The field of oncolytic virotherapy is expanding and viruses continue to hold promise as effective treatments in combination with chemotherapy or other therapeutic modalities. As continuing work is being done to improve the currently available oncolytic viruses, novel viral species are also emerging and worth exploring, for example the porcine Seneca Valley virus [203], myxoma virus [204], Sindbis virus [205], and Semliki Forest virus [206]. Viruses have unique properties in comparison to small molecular drugs. They can replicate and spread in addition to carry anti-tumoral therapeutic genes. However, during the course of evolution the human body has developed ways to overcome infection and this has imposed a significant barrier towards achieving maximum therapeutic efficacy of oncolytic viruses. Recent advances in our understanding of tumor biology and virology have helped to overcome some of these hurdles, and different groups have successfully targeted features that varied from virus delivery to altering the host immune response.
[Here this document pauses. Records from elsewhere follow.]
Fixpoint encode_geometry (g : geometry) : geometry * result geojson_error geojson :=
  match g with
  | Point p => (g, marshal "Point" (position2 p))
  | PointZ p => (g, marshal "Point" (position3 p))
  | MultiPointZ ps => (g, marshal "MultiPoint" (array position3 ps))
  | LineStringZ ps => (g, if short ps then Err (JsonShape "invalid XYZ LineString coordinate count") else marshal "LineString" (array position3 ps))
  | MultiLineStringZ ls =>
      (g, if existsb short ls then Err (JsonShape "invalid XYZ MultiLineString coordinate count") else marshal "MultiLineString" (array (array position3) ls))
  | PolygonZ rs => marshal_rings PolygonZ "Polygon" (array position3) (normalizePolygonZ rs)
  | MultiPolygonZ gs => marshal_rings MultiPolygonZ "MultiPolygon" (array (array position3)) (change_all normalizePolygonZ gs)
  | MultiPoint ps => (g, marshal "MultiPoint" (array position2 ps))
  | LineString ps => (g, if short ps then Err (JsonShape "invalid LineString coordinate count") else marshal "LineString" (array position2 ps))
  | MultiLineString ls =>
      (g, if existsb short ls then Err (JsonShape "invalid MultiLineString coordinate count") else marshal "MultiLineString" (array (array position2) ls))
  | Polygon rs => marshal_rings Polygon "Polygon" (array position2) (normalizePolygon rs)
  | MultiPolygon gs => marshal_rings MultiPolygon "MultiPolygon" (array (array position2)) (change_all normalizePolygon gs)
  | Collection gs =>
      let '(gs, r) :=
        (fix loop (gs : list (option geometry)) : list (option geometry) * result geojson_error (list geojson) :=
           match gs with
           | [] => ([], Ok [])
           | None :: gs => (None :: gs, Err (JsonShape "null child in GeometryCollection"))
           | Some child :: gs =>
               let '(child, r) := encode_geometry child in
               match r with
               | Err e => (Some child :: gs, Err e)
               | Ok encoded => let '(gs, r) := loop gs in (Some child :: gs, let? members := r in Ok (encoded :: members))
               end
           end) gs in
      (Collection gs, let? members := r in Ok (JCollection members))
  end.

(** nil is encoded as null, here [None]. *)
Definition encodeGeometry (g : option geometry) : option geometry * result geojson_error (option geojson) :=
  match g with
  | None => (None, Ok None)
  | Some g => let '(g, r) := encode_geometry g in (Some g, let? j := r in Ok (Some j))
  end.

(** ** RFC 7946 *)

(** A ring as it is published: closed, the positions kept in order or reversed, with at
    least three different ones, the outer ring counterclockwise and holes clockwise in
    the frame. *)
Section Published.
Context {P K : Type} `{EqDecision K, Countable K} (key : P -> K) (flat : P -> pos2).

Record published (outer : bool) (ring ring' : list P) : Prop := {
  pb_finite : Forall (fun p => finite2 (flat p)) ring;
  pb_distinct : (3 <= distinct key ring)%nat;
  pb_positions : ring' = close_ring key ring \/ ring' = rev (close_ring key ring);
  pb_turn : if outer then (0 < shoelace (map flat ring'))%Q else (shoelace (map flat ring') < 0)%Q
}.

Definition published_rings (rings rings' : list (list P)) : Prop :=
  exists outer holes outer' holes', rings = outer :: holes /\ rings' = outer' :: holes' /\ published true outer outer' /\ Forall2 (published false) holes holes'.
End Published.

Definition published2 : list (list pos2) -> list (list pos2) -> Prop := published_rings key2 id.

Definition published3 (rings rings' : list (list pos3)) : Prop :=
  validate_polygon3 rings = Ok tt /\ published_rings key3 (project (frame (default [] (head rings)))) rings rings'.

(** A geometry and how it is published. *)
Fixpoint rfc7946 (g g' : geometry) : Prop :=
  match g, g' with
  | Point p, Point _ => finite2 p /\ g' = g
  | PointZ p, PointZ _ => finite3 p /\ g' = g
  | MultiPoint ps, MultiPoint _ => Forall finite2 ps /\ g' = g
  | MultiPointZ ps, MultiPointZ _ => Forall finite3 ps /\ g' = g
  | LineString ps, LineString _ => (2 <= length ps)%nat /\ Forall finite2 ps /\ g' = g
  | LineStringZ ps, LineStringZ _ => (2 <= length ps)%nat /\ Forall finite3 ps /\ g' = g
  | MultiLineString ls, MultiLineString _ => Forall (fun l => (2 <= length l)%nat /\ Forall finite2 l) ls /\ g' = g
  | MultiLineStringZ ls, MultiLineStringZ _ => Forall (fun l => (2 <= length l)%nat /\ Forall finite3 l) ls /\ g' = g
  | Polygon rs, Polygon rs' => published2 rs rs'
  | PolygonZ rs, PolygonZ rs' => published3 rs rs'
  | MultiPolygon gs, MultiPolygon gs' => Forall2 published2 gs gs'
  | MultiPolygonZ gs, MultiPolygonZ gs' => Forall2 published3 gs gs'
  | Collection gs, Collection gs' =>
      (fix members (gs gs' : list (option geometry)) : Prop :=
         match gs, gs' with
         | [], [] => True
         | Some c :: gs, Some c' :: gs' => rfc7946 c c' /\ members gs gs'
         | _, _ => False
         end) gs gs'
  | _, _ => False
  end.

(** The tree of a published geometry. *)
Fixpoint tree (g : geometry) : geojson :=
  match g with
  | Point p => JGeometry "Point" (position2 p)
  | PointZ p => JGeometry "Point" (position3 p)
  | MultiPoint ps => JGeometry "MultiPoint" (array position2 ps)
  | MultiPointZ ps => JGeometry "MultiPoint" (array position3 ps)
  | LineString ps => JGeometry "LineString" (array position2 ps)
  | LineStringZ ps => JGeometry "LineString" (array position3 ps)
  | MultiLineString ls => JGeometry "MultiLineString" (array (array position2) ls)
  | MultiLineStringZ ls => JGeometry "MultiLineString" (array (array position3) ls)
  | Polygon rs => JGeometry "Polygon" (array (array position2) rs)
  | PolygonZ rs => JGeometry "Polygon" (array (array position3) rs)
  | MultiPolygon gs => JGeometry "MultiPolygon" (array (array (array position2)) gs)
  | MultiPolygonZ gs => JGeometry "MultiPolygon" (array (array (array position3)) gs)
  | Collection gs => JCollection (map (fun c => match c with Some c => tree c | None => JCollection [] end) gs)
  end.

(** Rings of a size the area of which is exact; all that fit in memory are. *)
Definition small {A : Type} (ring : list A) : Prop := Z.of_nat (length ring) < 2 ^ 40.

Fixpoint small_rings (g : geometry) : Prop :=
  match g with
  | Polygon rs => Forall small rs
  | PolygonZ rs => Forall small rs
  | MultiPolygon gs => Forall (Forall small) gs
  | MultiPolygonZ gs => Forall (Forall small) gs
  | Collection gs => (fix members (gs : list (option geometry)) : Prop := match gs with [] => True | c :: gs => on_some small_rings c /\ members gs end) gs
  | _ => True
  end.

(** ** Lemmas: rings *)

Lemma ring_pairs_snoc {A : Type} (a b : A) (l : list A) : ring_pairs ((a :: l) ++ [b]) = ring_pairs (a :: l) ++ [(List.last l a, b)].
Proof.
  revert a. induction l as [|c l IH]; intros a; [done|]. change (ring_pairs ((a :: c :: l) ++ [b])) with ((a, c) :: ring_pairs ((c :: l) ++ [b])).
  rewrite IH, last_cons_default. done.
Qed.

Lemma ring_pairs_rev {A : Type} (l : list A) : ring_pairs (rev l) = rev (map (fun ab => (snd ab, fst ab)) (ring_pairs l)).
Proof.
  induction l as [|a l IH]; [done|]. cbn [rev]. destruct l as [|b l]; [done|]. change (ring_pairs (a :: b :: l)) with ((a, b) :: ring_pairs (b :: l)).
  cbn [map rev fst snd]. rewrite <- IH. cbn [rev]. destruct (rev l) as [|c r] eqn:E; [done|]. cbn [app].
  change (ring_pairs (c :: r ++ [b])) with (ring_pairs ((c :: r) ++ [b])). change (c :: (r ++ [b]) ++ [a]) with ((c :: r ++ [b]) ++ [a]). rewrite ring_pairs_snoc. f_equal. f_equal. f_equal. apply List.last_last.
Qed.

Definition edge_cross (ab : pos2 * pos2) : Q := (fst (point (fst ab)) * snd (point (snd ab)) - fst (point (snd ab)) * snd (point (fst ab)))%Q.

Lemma shoelace_sum (ring : list pos2) : shoelace ring = foldr (fun ab s => (edge_cross ab + s)%Q) 0%Q (ring_pairs ring).
Proof. done. Qed.

Lemma sum_snoc {A : Type} (f : A -> Q) (l : list A) (a : A) : (foldr (fun x s => (f x + s)%Q) 0%Q (l ++ [a]) == foldr (fun x s => (f x + s)%Q) 0%Q l + f a)%Q.
Proof. induction l as [|b l IH]; cbn [app foldr]; [ring|]. rewrite IH. ring. Qed.

(** A ring the other way round has the opposite area. *)
Lemma shoelace_rev (ring : list pos2) : (shoelace (rev ring) == - shoelace ring)%Q.
Proof.
  rewrite !shoelace_sum, ring_pairs_rev. induction (ring_pairs ring) as [|ab l IH]; cbn [map rev foldr]; [ring|].
  rewrite sum_snoc, IH. unfold edge_cross. cbn [fst snd]. ring.
Qed.

Section Closed.
Context {P K : Type} `{EqDecision K, Countable K} (key : P -> K).

Lemma close_ring_cons (p : P) (r : list P) : exists r', close_ring key (p :: r) = p :: r' /\ key (List.last r' p) = key p /\ (r' = r \/ r' = r ++ [p]).
Proof using.
  unfold close_ring. rewrite last_cons_default. case_bool_decide as E; [exists r; auto|]. exists (r ++ [p]). split; [done|]. split; [|by right]. by rewrite List.last_last.
Qed.

Lemma close_ring_closed (p : P) (r : list P) : key (List.last r p) = key p -> close_ring key (p :: r) = p :: r.
Proof using. intros E. unfold close_ring. rewrite last_cons_default. by rewrite bool_decide_true. Qed.

Lemma close_ring_twice (ring : list P) : close_ring key (close_ring key ring) = close_ring key ring.
Proof using. destruct ring as [|p r]; [done|]. destruct (close_ring_cons p r) as (r' & -> & E & _). by apply close_ring_closed. Qed.

Lemma close_ring_Forall (Q : P -> Prop) (ring : list P) : Forall Q ring -> Forall Q (close_ring key ring).
Proof using.
  intros H1. destruct ring as [|p r]; [done|]. destruct (close_ring_cons p r) as (r' & -> & _ & [->| ->]); [done|]. apply Forall_cons in H1 as [H2 H3].
  apply Forall_cons. split; [done|]. apply Forall_app. by split; [|constructor].
Qed.

Lemma close_ring_length (ring : list P) : (length (close_ring key ring) <= S (length ring))%nat.
Proof using. destruct ring as [|p r]; [cbn; lia|]. destruct (close_ring_cons p r) as (r' & -> & _ & [->| ->]); cbn [length]; rewrite ?length_app; cbn; lia. Qed.

Context (flat : P -> pos2) (Hflat : forall p q, key p = key q -> point (flat p) = point (flat q)).

(** The sign of a closed ring is exact. *)
Lemma closed_sign (ring : list P) :
  Forall (fun p => finite2 (flat p)) ring -> small ring ->
  ringAreaSign (map flat (close_ring key ring)) = Qsgn (shoelace (map flat (close_ring key ring))).
Proof using Hflat.
  intros Hf Hs. apply ringAreaSign_exact.
  - apply Forall_map. by apply close_ring_Forall.
  - destruct ring as [|p r]; [done|]. destruct (close_ring_cons p r) as (r' & -> & E & _). cbn [map head default]. unfold id. rewrite last_cons_default.
    rewrite <- (Hflat _ _ E). f_equal. clear. revert p. induction r' as [|q r' IH]; intros p; [done|]. cbn [map]. rewrite !last_cons_default. apply IH.
  - rewrite length_map. pose proof (close_ring_length ring). unfold small in Hs. lia.
Qed.

Lemma normalize_ring_iff (few zero : string) (sign : list P -> Z) (outer : bool) (ring ring' : list P) :
  Forall (fun p => finite2 (flat p)) ring -> sign (close_ring key ring) = Qsgn (shoelace (map flat (close_ring key ring))) ->
  normalize_ring key few zero sign outer ring = (ring', None) <-> published key flat outer ring ring'.
Proof using.
  intros Hf Hs. unfold normalize_ring. rewrite Hs. clear Hs. pose proof (shoelace_rev (map flat (close_ring key ring))) as Hr. rewrite <- map_rev in Hr. split.
  - destruct (Nat.ltb_spec (distinct key ring) 3); [done|]. destruct (Qsgn_cases (shoelace (map flat (close_ring key ring)))) as [[Hc ->]|[[Hc ->]|[Hc ->]]]; [|done|];
      destruct outer; intros [= <-]; split; try done; auto; lra.
  - intros [_ Hd Hp Ht]. rewrite (proj2 (Nat.ltb_ge _ _)) by done.
    destruct Hp as [->| ->]; destruct (Qsgn_cases (shoelace (map flat (close_ring key ring)))) as [[Hc ->]|[[Hc ->]|[Hc ->]]]; destruct outer; try done; lra.
Qed.
End Closed.

(** ** Lemmas: polygons *)

Lemma change_all_iff {A E : Type} (f : A -> A * option E) (l l' : list A) : change_all f l = (l', None) <-> Forall2 (fun a a' => f a = (a', None)) l l'.
Proof.
  revert l'. induction l as [|a l IH]; intros l'; cbn [change_all].
  - split; [intros [= <-]; constructor|]. intros H. by inversion H.
  - split.
    + destruct (f a) as [a' [e|]] eqn:Ea; [done|]. destruct (change_all f l) as [m o] eqn:Em. intros [= <- ->]. constructor; [done|]. by apply IH.
    + intros H. inversion H as [|? a' ? m Ha Hm]; subst. rewrite Ha. by rewrite (proj2 (IH m) Hm).
Qed.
It is hoped that this collective effort will finally pave way for the development of effective and safe viruses for cancer therapy.

3. Competing interests

The authors declare that they have no competing interests.


The authors’ work is supported by Cancer Research UK, Nature Sciences Foundation of China (30530800), the Medical Research Council, Digestive Cancer Campaign and the National Institute for Health Research (Experimental Cancer Medicine Centres).